In place of on-field baseball action postponed by the COVID-19 pandemic, The Globe and Mail brings you a computer-simulated tournament involving four of the greatest Canadian teams, using the statistics-based software of the sports-game company Strat-O-Matic. Two first-round series eliminated the 1981 Montreal Expos and the 1985 Toronto Blue Jays, leaving the 1993 Jays and the ’94 Expos to compete for the mythical Macdonald-Cartier Cup. This matchup is Game No. 3 of the final series.

During the seventh-inning stretch at SkyDome, with the game between the 1994 Expos and the home-side ’93 Jays tied 2-2, the shouting rally song OK Blue Jays received its customary playing. “You’ve got a diamond, you’ve got nine men," it begins, before moving on to “You got a dog, and a drink, and an umpire’s call.”

If only the game were as simple as the song’s quaint reductivism suggests. Then again, if one is inclined to confidently rhyme “fly ball” with “seagull,” all problems are easy to solve.

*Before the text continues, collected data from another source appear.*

(* ===== verification/EngineJoinProps.v ===== *)
(** Properties of the coordinator's joins and of the rollback order. *)
From S2P Require Import Prelude Values Domain World Demo StoreApi Rows StoreSpec MemStore MemSpec.
From S2P Require Import VerbsData Join JoinProps Fanout VerbsEffect Action Registry Retry Engine.
From S2P Require Import EngineLemmas EngineStep EngineRounds EngineProps.

Section EngineJoinProps.
Context `{StoreSpec St}.
Implicit Types w : World St.

(** The children a step of a run has spawned. *)
Definition children_of (id : uuid) (sid : string) w : list SagaRun :=
  filter (is_child_of id sid) (rows (V w)).

Lemma met_perm inputs vars g k :
  g ≡ₚ k → JoinConditionMetCtx inputs vars g = JoinConditionMetCtx inputs vars k.
Proof.
  intros Hgk. apply eq_true_iff_eq. rewrite !JoinConditionMet_iff. unfold join_met, allTerminal, count_succeeded.
  rewrite (forallb_perm _ _ _ Hgk), (Permutation_length (filter_perm _ _ _ Hgk)).
  assert (g ≠ [] ↔ k ≠ []); [|naive_solver].
  split; intros Hne ->; apply Hne; [by apply Permutation_nil_r|].
  by apply Permutation_nil_r; symmetry.
Qed.

Lemma childrenStillRunning_spec r d step w :
  v_defs (V w) !! run_DefinitionID r = Some d →
  StepByID d (run_CurrentStep r) = Some step → spawns_children (step_Type step) →
  implements view (childrenStillRunning r) w
    (Ok (negb (JoinConditionMetCtx (step_Inputs step) (run_Variables r)
                 (children_of (run_ID r) (step_ID step) w)))) (view (w_store w)).
Proof.
  intros Hd Hs Hc. unfold childrenStillRunning.
  pose proof (spec_GetWorkflowDefinition (run_DefinitionID r) w) as Hg.
  unfold V in Hd. rewrite Hd in Hg. eapply implements_bind; [exact Hg|]. intros w1 He1 Hv1.
  cbn beta iota. rewrite Hs, decide_True by done.
  destruct (children_spec (run_ID r) (step_ID step) w1) as (l & Hl & Hperm).
  rewrite Hv1 in Hl, Hperm. eapply implements_bind; [exact Hl|]. intros w2 He2 Hv2.
  cbn beta iota.
  rewrite (met_perm _ _ l (children_of (run_ID r) (step_ID step) w)) by exact Hperm.
  by exists w2.
Qed.

(** A run paused on a step that spawned children, with no other marker. *)
Record awaiting_children (id : uuid) w (r : SagaRun) (d : WorkflowDefinition) (step : Step)
    : Prop := {
  ac_row : v_runs (V w) !! id = Some r;
  ac_id : run_ID r = id;
  ac_state : run_State r = RunStatePaused;
  ac_wakeup : run_WakeupAt r = None;
  ac_signal : run_AwaitedSignal r = None;
  ac_topic : run_AwaitedEventTopic r = None;
  ac_def : v_defs (V w) !! run_DefinitionID r = Some d;
  ac_step : StepByID d (run_CurrentStep r) = Some step;
  ac_spawns : spawns_children (step_Type step)
}.

Lemma awaiting_iter c id w r d step :
  live w → awaiting_children id w r d step →
  ∃ w1, moved id w r [] w1 r ∧ V w1 = V w ∧
    advance_iter c id w =
    (if JoinConditionMetCtx (step_Inputs step) (run_Variables r) (children_of id (step_ID step) w)
     then advance_wake id r false else ret (Stop (Ok tt))) w1.
Proof.
  intros Hl [Hr Hid Hst Hwk Hsg Htp Hd Hs Hc].
  destruct (iter_read c id w r Hl Hr) as (w1 & M1 & HV1 & E1). rewrite Hst in E1; simpl in E1.
  unfold advance_paused, wakeup_due, no_pending_awaits in E1.
  rewrite bind_Clock_Now, Hwk, Hsg, Htp in E1; simpl in E1.
  rewrite <-HV1 in Hd.
  destruct (childrenStillRunning_spec r d step w1 Hd Hs Hc) as (w2 & E2 & (Hn & Hck & _ & _ & Ho) & Hv2).
  rewrite (bind_step _ _ _ _ _ E2) in E1. exists w2.
  assert (V w2 = V w) as HV2 by (unfold V in *; congruence).
  split; [|split; [done|]].
  - pose proof M1 as ((? & ? & ?) & _). unfold moved. rewrite HV2. split_and!; try done.
    + repeat split; congruence.
    + exists []. by rewrite app_nil_r.
  - rewrite E1. unfold children_of. rewrite HV1, Hid. clear. by destruct (JoinConditionMetCtx _ _ _).
Qed.

(** C21: a parent waits for its children: on a run paused at a parallel, foreach
    or sub_saga step, an advance (a stray or duplicate one included) changes
    nothing while the join condition over the step's children is not met, and
    resumes the run at the step's next once it is. *)
Theorem Advance_waits_for_children fuel c s id w r d step :
  uuid_parse s = Ok id → live w → awaiting_children id w r d step → step_Next step ≠ "" →
  if JoinConditionMetCtx (step_Inputs step) (run_Variables r) (children_of id (step_ID step) w)
  then moves id (advance_iter c id) w r Continue [(EventStepSucceeded, step_ID step, "engine")]
         (row_UpdateRunState RunStateRunning (step_Next step) (row_ClearPause r))
  else ∃ w', Advance (S fuel) c s w = (Some (Ok tt), w') ∧ V w' = V w ∧ w_out w' = w_out w.
Proof.
  intros Hs Hl Ha Hn. destruct (awaiting_iter c id w r d step Hl Ha) as (w1 & M1 & HV1 & E1).
  destruct (JoinConditionMetCtx _ _ _).
  - destruct Ha as [Hr Hid _ _ _ _ Hd Hstep _]. rewrite <-HV1 in Hd.
    destruct (advance_wake_moves id w1 r d step false (moved_row _ _ _ _ _ _ M1) Hid Hd Hstep Hn)
      as (w2 & E2 & M2).
    exists w2. split; [congruence|]. apply (moved_trans _ _ _ [] _ _ _ _ _ M1 M2).
  - exists w1. rewrite (Advance_parsed _ _ _ _ _ Hs). split; [|split; [done|]].
    + by apply advance_loop_stop.
    + by destruct M1 as ((_ & _ & ?) & _).
Qed.

(** ** The hook after a child's terminal write *)

(** The parent's row once its join is released. *)
Definition released_row (key : string) (l : list Val) (r : SagaRun) : SagaRun :=
  row_clear_awaits (row_merge {[key := VList l]} r).

Lemma wake_parent_spec pid parent key l w :
  v_runs (V w) !! pid = Some parent →
  ∃ w', wake_parent (Some mq_PublishSagaAdvance) pid {[key := VList l]} w = (tt, w') ∧
    v_runs (V w') !! pid = Some (released_row key l parent) ∧
    (∀ j, j ≠ pid → v_runs (V w') !! j = v_runs (V w) !! j) ∧
    (w_out w').*1 = (w_out w).*1 ++ [MAdvance (uuid_string pid)].
Proof.
  intros Hp. unfold wake_parent.
  destruct (moves_UpdateRunVariables pid {[key := VList l]} w parent Hp) as (w1 & E1 & M1).
  pose proof (spec_WakeFromExternal pid w1) as Hw.
  rewrite (found_Some _ (view (w_store w1)) _ _ (moved_row _ _ _ _ _ _ M1)) in Hw.
  destruct (moves_alter pid _ w1 _ _ row_clear_awaits (moved_row _ _ _ _ _ _ M1) Hw) as (w2 & E2 & M2).
  mstep E1. mstep E2.
  pose proof (moved_trans _ _ _ _ _ _ _ _ _ M1 M2) as ((_ & _ & Ho) & _ & Hr & Hne & _).
  eexists. split; [unfold bind, mq_PublishSagaAdvance, send; reflexivity|].
  split_and!; [exact Hr|exact Hne|]. simpl. by rewrite fmap_app, Ho.
Qed.

(** C4: the parent-join hook decides by the join condition: run for a terminated
    child of a parent paused on its spawning step, it does nothing while the
    condition over all children of that step is not met; once it is, it writes one
    entry per child to [_parallel.<step>.branches], clears the parent's await
    markers, leaves every other run alone and publishes exactly one advance of
    the parent. *)
Theorem parent_join_decides run pid sid parent d w :
  run_ParentRunID run = Some pid → run_ParentStepID run = Some sid →
  v_runs (V w) !! pid = Some parent → run_State parent = RunStatePaused →
  run_CurrentStep parent = sid → v_defs (V w) !! run_DefinitionID parent = Some d →
  (∀ s, StepByID d sid = Some s → step_Type s ≠ StepTypeJoin) →
  ∃ w', checkParentJoin (Some mq_PublishSagaAdvance) run w = (tt, w') ∧
    if JoinConditionMetCtx (lookupStepInputs d sid) (run_Variables parent) (children_of pid sid w)
    then (∃ l, length l = length (children_of pid sid w) ∧
            v_runs (V w') !! pid =
              Some (released_row ("_parallel." +:+ sid +:+ ".branches") l parent)) ∧
         (∀ j, j ≠ pid → v_runs (V w') !! j = v_runs (V w) !! j) ∧
         (w_out w').*1 = (w_out w).*1 ++ [MAdvance (uuid_string pid)]
    else V w' = V w ∧ w_out w' = w_out w.
Proof.
  intros Hp Hps Hr Hst Hcs Hd Hty. unfold checkParentJoin. rewrite Hp, Hps.
  assert (∃ w1, checkJoinBarriers (Some mq_PublishSagaAdvance) run w = (tt, w1) ∧
            V w1 = V w ∧ w_out w1 = w_out w) as (w1 & E1 & HV1 & Ho1).
  { unfold checkJoinBarriers. rewrite Hp, Hps. unfold V in *.
    sexec (spec_GetRun pid w). rewrite (found_Some _ (view (w_store w)) _ _ Hr).
    rewrite Hst; simpl. sexec (spec_GetWorkflowDefinition (run_DefinitionID parent) w0).
    rewrite Hv, Hd, Hcs. destruct He as (_ & _ & _ & _ & Ho), He0 as (_ & _ & _ & _ & Ho').
    exists w1. destruct (StepByID d sid) as [s|] eqn:Hs; [rewrite decide_True by (by apply Hty)|];
      (split; [done|]; split; congruence). }
  mstep E1. unfold checkSpawningStep, V in *.
  sexec (spec_GetRun pid w1). rewrite HV1, (found_Some _ (view (w_store w)) _ _ Hr).
  rewrite decide_False by (rewrite Hst, Hcs; naive_solver).
  destruct (children_spec pid sid w0) as (l & Hl & Hperm). sexec Hl.
  sexec (spec_GetWorkflowDefinition (run_DefinitionID parent) w2). rewrite Hv0, Hv, HV1, Hd.
  rewrite Hv, HV1 in Hperm.
  rewrite (met_perm _ _ l (children_of pid sid w)) by exact Hperm.
  destruct He as (_ & _ & _ & _ & HoA), He0 as (_ & _ & _ & _ & HoB), He1 as (_ & _ & _ & _ & HoC).
  destruct (JoinConditionMetCtx _ _ _); [|exists w3; split; [done|]; split; congruence].
  destruct (AggregateJoinResults_spec l w3) as (agg & Hagg & Hlen). sexec Hagg.
  assert (V w4 = V w) as HV4 by (unfold V; congruence).
  destruct (wake_parent_spec pid parent ("_parallel." +:+ sid +:+ ".branches") agg w4)
    as (w5 & E5 & Hr5 & Hne5 & Ho5); [by rewrite HV4|].
  exists w5. split; [exact E5|]. split_and!.
  - exists agg. split; [by rewrite Hlen, Hperm|exact Hr5].
  - intros j Hj. unfold V in *. by rewrite (Hne5 j Hj), HV4.
  - rewrite Ho5. destruct He as (_ & _ & _ & _ & HoD). do 2 f_equal. congruence.
Qed.
End EngineJoinProps.

(** ** Witnesses *)
Definition parent_run : SagaRun := row_at RunStatePaused "p".
Definition child_run (st : RunState) : SagaRun :=
  set_run_ParentStepID (Some "p") (set_run_ParentRunID (Some 7%N)
    (row_UpdateRunState st "" (NewSagaRun 8 0 "wf" 9 None ∅))).
Definition family_w (st : RunState) : World MemStore :=
  demo_world (demo_store [parent_run; child_run st] []).

#[local] Existing Instance demo_env.
#[local] Existing Instance demo_laws.

Lemma family_awaiting st :
  awaiting_children 7 (family_w st) parent_run demo_def (sub_step "p" "e").
Proof. split; try reflexivity. by right; right. Qed.

Lemma Advance_waits_for_children_witness :
  if JoinConditionMetCtx ∅ ∅ (children_of 7 "p" (family_w RunStateRunning))
  then moves 7 (advance_iter (demo_coord None) 7) (family_w RunStateRunning) parent_run Continue
         [(EventStepSucceeded, "p", "engine")]
         (row_UpdateRunState RunStateRunning "e" (row_ClearPause parent_run))
  else ∃ w', Advance 1 (demo_coord None) demo_id (family_w RunStateRunning) = (Some (Ok tt), w') ∧
         V w' = V (family_w RunStateRunning) ∧ w_out w' = [].
Proof.
  apply (Advance_waits_for_children 0 (demo_coord None) demo_id 7 (family_w RunStateRunning)
           parent_run demo_def (sub_step "p" "e")).
  - reflexivity.
  - reflexivity.
  - apply family_awaiting.
  - discriminate.
Defined.

Lemma parent_join_decides_witness :
  let w := family_w RunStateSucceeded in
  ∃ w', checkParentJoin (Some mq_PublishSagaAdvance) (child_run RunStateSucceeded) w = (tt, w') ∧
    if JoinConditionMetCtx (lookupStepInputs demo_def "p") (run_Variables parent_run)
         (children_of 7 "p" w)
    then (∃ l, length l = length (children_of 7 "p" w) ∧
            v_runs (V w') !! 7%N = Some (released_row "_parallel.p.branches" l parent_run)) ∧
         (∀ j, j ≠ 7%N → v_runs (V w') !! j = v_runs (V w) !! j) ∧
         (w_out w').*1 = (w_out w).*1 ++ [MAdvance demo_id]
    else V w' = V w ∧ w_out w' = w_out w.
Proof.
  intros w. apply (parent_join_decides (child_run RunStateSucceeded) 7 "p" parent_run demo_def w).
  - reflexivity.
  - reflexivity.
  - reflexivity.
  - reflexivity.
  - reflexivity.
  - reflexivity.
  - intros s [= <-]. discriminate.
Defined.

Indeed, the Blue Jays made baseball look utterly uncomplicated in the bottom of the seventh inning, scoring three runs with machine-like efficiency. A leadoff single by Pat Borders. A base hit by Rickey Henderson. After a pop out by Devon White, a single by Paul Molitor to load the bases.

After reliever Mel Rojas replaced starter Jeff Fassero, an error by Expo third baseman Sean Berry off a hard-hit grounder by Joe Carter resulted in a run. A walk to John Olerud advanced all runners 90 feet and increased the Jays’ lead to 4-2. A fielder’s-choice ground-out by Roberto Alomar plated the third run of the inning. A one-hopper to pitcher Rojas by Alfredo Griffin stopped the ruthless assembly-line production and ended the inning.

Starter Pat Hentgen pitched a one-two-three eighth inning. Closer Duane Ward did exactly the same in the ninth. With the 5-2 win, the Jays lead the best-of-seven series 2-1. The veteran squad looked more than okay – it appeared near unbeatable.

Scheduled starters for Game No. 4 are lefty Butch Henry (8-3, with a 2.43 earned-run average for the 1994 Expos) and Todd Stottlemyre (11-12, with a 4.84 ERA for the ’93 Jays).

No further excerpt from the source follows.